AI will continue to expand as organizations realize the power that AI can hold for solving problems better, faster, and at scale. Lives of people also will continue to be more useful as we turn the corner from applied analytics and natural language processing to multi-turn conversational AI and deep inference that turns our interactions with applications and devices into more robust and human-like with each and every software update. The enterprise applications for AI will be more robust and powered by extraordinary data growth and more powerful chips for workload acceleration, along with more robust software and frameworks that allow data scientists to move faster to deploy and test algorithms and apply data to solve big complex enterprise problems.
Ability to efficiently streamline the deployment of a process can be massive on the top and bottom line. Intelligent Automation has been a focal point of companies like Microsoft, with its Power Platform and Red Hat’s Ansible, both serving as examples of software solutions that have been built to enable the deployment of automation to streamline business processes from small simple tasks being built by citizen developers.
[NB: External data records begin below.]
Section TransactionAddress.
Context `{SqlBoiler, Executor}.
Definition TransactionAddresses := Query_of transactionAddress_table.
Definition transactionAddressQuery_One := One transactionAddress_table.
Definition transactionAddressQuery_All := All transactionAddress_table.
Definition transactionAddressQuery_Count := Count transactionAddress_table.
Definition transactionAddressQuery_Exists := Exists_query transactionAddress_table.
Definition transactionAddressQuery_UpdateAll := UpdateAll_query transactionAddress_table.
Definition transactionAddressQuery_DeleteAll := DeleteAll_query transactionAddress_table.
Definition FindTransactionAddress := Find transactionAddress_table.
Definition TransactionAddressExists := Exists_key transactionAddress_table.
Definition TransactionAddress_Exists := Exists_struct transactionAddress_table.
Definition TransactionAddress_Insert := Insert transactionAddress_table.
Definition TransactionAddress_Update := Update transactionAddress_table.
Definition TransactionAddress_Upsert := Upsert transactionAddress_table.
Definition TransactionAddress_Delete := Delete transactionAddress_table.
Definition TransactionAddress_Reload := Reload transactionAddress_table.
Definition TransactionAddressSlice_UpdateAll := UpdateAll transactionAddress_table.
Definition TransactionAddressSlice_DeleteAll := DeleteAll transactionAddress_table.
Definition TransactionAddressSlice_ReloadAll := ReloadAll transactionAddress_table.
End TransactionAddress.

(** *** [model/claim.go] *)

Definition ClaimColumns : list (string * string) :=
  [("ID", "id"); ("TransactionHashID", "transaction_hash_id"); ("Vout", "vout");
   ("Name", "name"); ("ClaimID", "claim_id"); ("ClaimType", "claim_type");
   ("PublisherID", "publisher_id"); ("PublisherSig", "publisher_sig");
   ("Certificate", "certificate"); ("SDHash", "sd_hash");
   ("TransactionTime", "transaction_time"); ("Version", "version");
   ("ValueAsHex", "value_as_hex"); ("ValueAsJSON", "value_as_json");
   ("ValidAtHeight", "valid_at_height"); ("Height", "height");
   ("EffectiveAmount", "effective_amount"); ("Author", "author"); ("Description", "description");
   ("ContentType", "content_type"); ("IsNSFW", "is_nsfw"); ("Language", "language");
   ("ThumbnailURL", "thumbnail_url"); ("Title", "title"); ("Fee", "fee");
   ("FeeCurrency", "fee_currency"); ("FeeAddress", "fee_address"); ("IsFiltered", "is_filtered");
   ("BidState", "bid_state"); ("CreatedAt", "created_at"); ("ModifiedAt", "modified_at");
   ("ClaimAddress", "claim_address"); ("IsCertValid", "is_cert_valid");
   ("IsCertProcessed", "is_cert_processed"); ("License", "license"); ("Type", "type");
   ("ReleaseTime", "release_time"); ("SourceHash", "source_hash"); ("SourceName", "source_name");
   ("SourceSize", "source_size"); ("SourceMediaType", "source_media_type");
   ("SourceURL", "source_url"); ("FrameWidth", "frame_width"); ("FrameHeight", "frame_height");
   ("Duration", "duration"); ("AudioDuration", "audio_duration"); ("Email", "email");
   ("HasClaimList", "has_claim_list"); ("ClaimReference", "claim_reference");
   ("ListType", "list_type"); ("ClaimIDList", "claim_id_list");
   ("TransactionHashUpdate", "transaction_hash_update"); ("VoutUpdate", "vout_update");
   ("ClaimCount", "claim_count")].
Definition ClaimTableColumns : list (string * string) :=
  [("ID", "claim.id"); ("TransactionHashID", "claim.transaction_hash_id");
   ("Vout", "claim.vout"); ("Name", "claim.name"); ("ClaimID", "claim.claim_id");
   ("ClaimType", "claim.claim_type"); ("PublisherID", "claim.publisher_id");
   ("PublisherSig", "claim.publisher_sig"); ("Certificate", "claim.certificate");
   ("SDHash", "claim.sd_hash"); ("TransactionTime", "claim.transaction_time");
   ("Version", "claim.version"); ("ValueAsHex", "claim.value_as_hex");
   ("ValueAsJSON", "claim.value_as_json"); ("ValidAtHeight", "claim.valid_at_height");
   ("Height", "claim.height"); ("EffectiveAmount", "claim.effective_amount");
   ("Author", "claim.author"); ("Description", "claim.description");
   ("ContentType", "claim.content_type"); ("IsNSFW", "claim.is_nsfw");
   ("Language", "claim.language"); ("ThumbnailURL", "claim.thumbnail_url");
   ("Title", "claim.title"); ("Fee", "claim.fee"); ("FeeCurrency", "claim.fee_currency");
   ("FeeAddress", "claim.fee_address"); ("IsFiltered", "claim.is_filtered");
   ("BidState", "claim.bid_state"); ("CreatedAt", "claim.created_at");
   ("ModifiedAt", "claim.modified_at"); ("ClaimAddress", "claim.claim_address");
   ("IsCertValid", "claim.is_cert_valid"); ("IsCertProcessed", "claim.is_cert_processed");
   ("License", "claim.license"); ("Type", "claim.type"); ("ReleaseTime", "claim.release_time");
   ("SourceHash", "claim.source_hash"); ("SourceName", "claim.source_name");
   ("SourceSize", "claim.source_size"); ("SourceMediaType", "claim.source_media_type");
   ("SourceURL", "claim.source_url"); ("FrameWidth", "claim.frame_width");
   ("FrameHeight", "claim.frame_height"); ("Duration", "claim.duration");
   ("AudioDuration", "claim.audio_duration"); ("Email", "claim.email");
   ("HasClaimList", "claim.has_claim_list"); ("ClaimReference", "claim.claim_reference");
   ("ListType", "claim.list_type"); ("ClaimIDList", "claim.claim_id_list");
   ("TransactionHashUpdate", "claim.transaction_hash_update");
   ("VoutUpdate", "claim.vout_update"); ("ClaimCount", "claim.claim_count")].
Definition claim_table : Table := {|
  t_table := "claim"; t_Type := "Claim"; t_type := "claim";
  t_Columns := ClaimColumns; t_TableColumns := ClaimTableColumns;
  t_AllColumns :=
    ["id"; "transaction_hash_id"; "vout"; "name"; "claim_id"; "claim_type"; "publisher_id";
     "publisher_sig"; "certificate"; "sd_hash"; "transaction_time"; "version"; "value_as_hex";
     "value_as_json"; "valid_at_height"; "height"; "effective_amount"; "author"; "description";
     "content_type"; "is_nsfw"; "language"; "thumbnail_url"; "title"; "fee"; "fee_currency";
     "fee_address"; "is_filtered"; "bid_state"; "created_at"; "modified_at"; "claim_address";
     "is_cert_valid"; "is_cert_processed"; "license"; "type"; "release_time"; "source_hash";
     "source_name"; "source_size"; "source_media_type"; "source_url"; "frame_width";
     "frame_height"; "duration"; "audio_duration"; "email"; "has_claim_list"; "claim_reference";
     "list_type"; "claim_id_list"; "transaction_hash_update"; "vout_update"; "claim_count"];
  t_ColumnsWithoutDefault :=
    ["transaction_hash_id"; "vout"; "name"; "claim_id"; "claim_type"; "publisher_id";
     "publisher_sig"; "certificate"; "sd_hash"; "transaction_time"; "version"; "value_as_hex";
     "value_as_json"; "valid_at_height"; "height"; "author"; "description"; "content_type";
     "language"; "thumbnail_url"; "title"; "fee_currency"; "fee_address"; "claim_address";
     "is_cert_valid"; "is_cert_processed"; "license"; "type"; "release_time"; "source_hash";
     "source_name"; "source_size"; "source_media_type"; "source_url"; "frame_width";
     "frame_height"; "duration"; "audio_duration"; "email"; "has_claim_list"; "claim_reference";
     "list_type"; "claim_id_list"; "transaction_hash_update"; "vout_update"];
  t_ColumnsWithDefault :=
    ["id"; "effective_amount"; "is_nsfw"; "fee"; "is_filtered"; "bid_state"; "created_at";
     "modified_at"; "claim_count"];
  t_PrimaryKeyColumns :=
    ["id"];
  t_UniqueColumns :=
    ["id"];
  t_lastID := true;
|}.

Section Claim.
Context `{SqlBoiler, Executor}.
Definition Claims := Query_of claim_table.
Definition claimQuery_One := One claim_table.
Definition claimQuery_All := All claim_table.
Definition claimQuery_Count := Count claim_table.
Definition claimQuery_Exists := Exists_query claim_table.
Definition claimQuery_UpdateAll := UpdateAll_query claim_table.
Definition claimQuery_DeleteAll := DeleteAll_query claim_table.
Definition FindClaim := Find claim_table.
Definition ClaimExists := Exists_key claim_table.
Definition Claim_Exists := Exists_struct claim_table.
Definition Claim_Insert := Insert claim_table.
Definition Claim_Update := Update claim_table.
Definition Claim_Upsert := Upsert claim_table.
Definition Claim_Delete := Delete claim_table.
Definition Claim_Reload := Reload claim_table.
Definition ClaimSlice_UpdateAll := UpdateAll claim_table.
Definition ClaimSlice_DeleteAll := DeleteAll claim_table.
Definition ClaimSlice_ReloadAll := ReloadAll claim_table.
End Claim.

(** *** [model/support.go] *)

Definition SupportColumns : list (string * string) :=
  [("ID", "id"); ("SupportedClaimID", "supported_claim_id"); ("SupportAmount", "support_amount");
   ("BidState", "bid_state"); ("TransactionHashID", "transaction_hash_id"); ("Vout", "vout");
   ("CreatedAt", "created_at"); ("ModifiedAt", "modified_at");
   ("SupportedByClaimID", "supported_by_claim_id")].
Definition SupportTableColumns : list (string * string) :=
  [("ID", "support.id"); ("SupportedClaimID", "support.supported_claim_id");
   ("SupportAmount", "support.support_amount"); ("BidState", "support.bid_state");
   ("TransactionHashID", "support.transaction_hash_id"); ("Vout", "support.vout");
   ("CreatedAt", "support.created_at"); ("ModifiedAt", "support.modified_at");
   ("SupportedByClaimID", "support.supported_by_claim_id")].
Definition support_table : Table := {|
  t_table := "support"; t_Type := "Support"; t_type := "support";
  t_Columns := SupportColumns; t_TableColumns := SupportTableColumns;
  t_AllColumns :=
    ["id"; "supported_claim_id"; "support_amount"; "bid_state"; "transaction_hash_id"; "vout";
     "created_at"; "modified_at"; "supported_by_claim_id"];
  t_ColumnsWithoutDefault :=
    ["supported_claim_id"; "transaction_hash_id"; "vout"; "supported_by_claim_id"];
  t_ColumnsWithDefault :=
    ["id"; "support_amount"; "bid_state"; "created_at"; "modified_at"];
  t_PrimaryKeyColumns :=
    ["id"];
  t_UniqueColumns :=
    ["id"];
  t_lastID := true;
|}.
Technologies will transform the nature of work and the workplace itself. Machines will have the ability to carry out more of the tasks done by humans and perform some tasks that go beyond what humans can do. Some occupations will decline, others will grow, and many more will change.
AI and automation challenges are still causing hindrance. The limitations are partly technical, such as the need for massive training data and difficulties “generalizing” algorithms across use cases. Innovations have started to address these issues. Other challenges are in the use of AI techniques.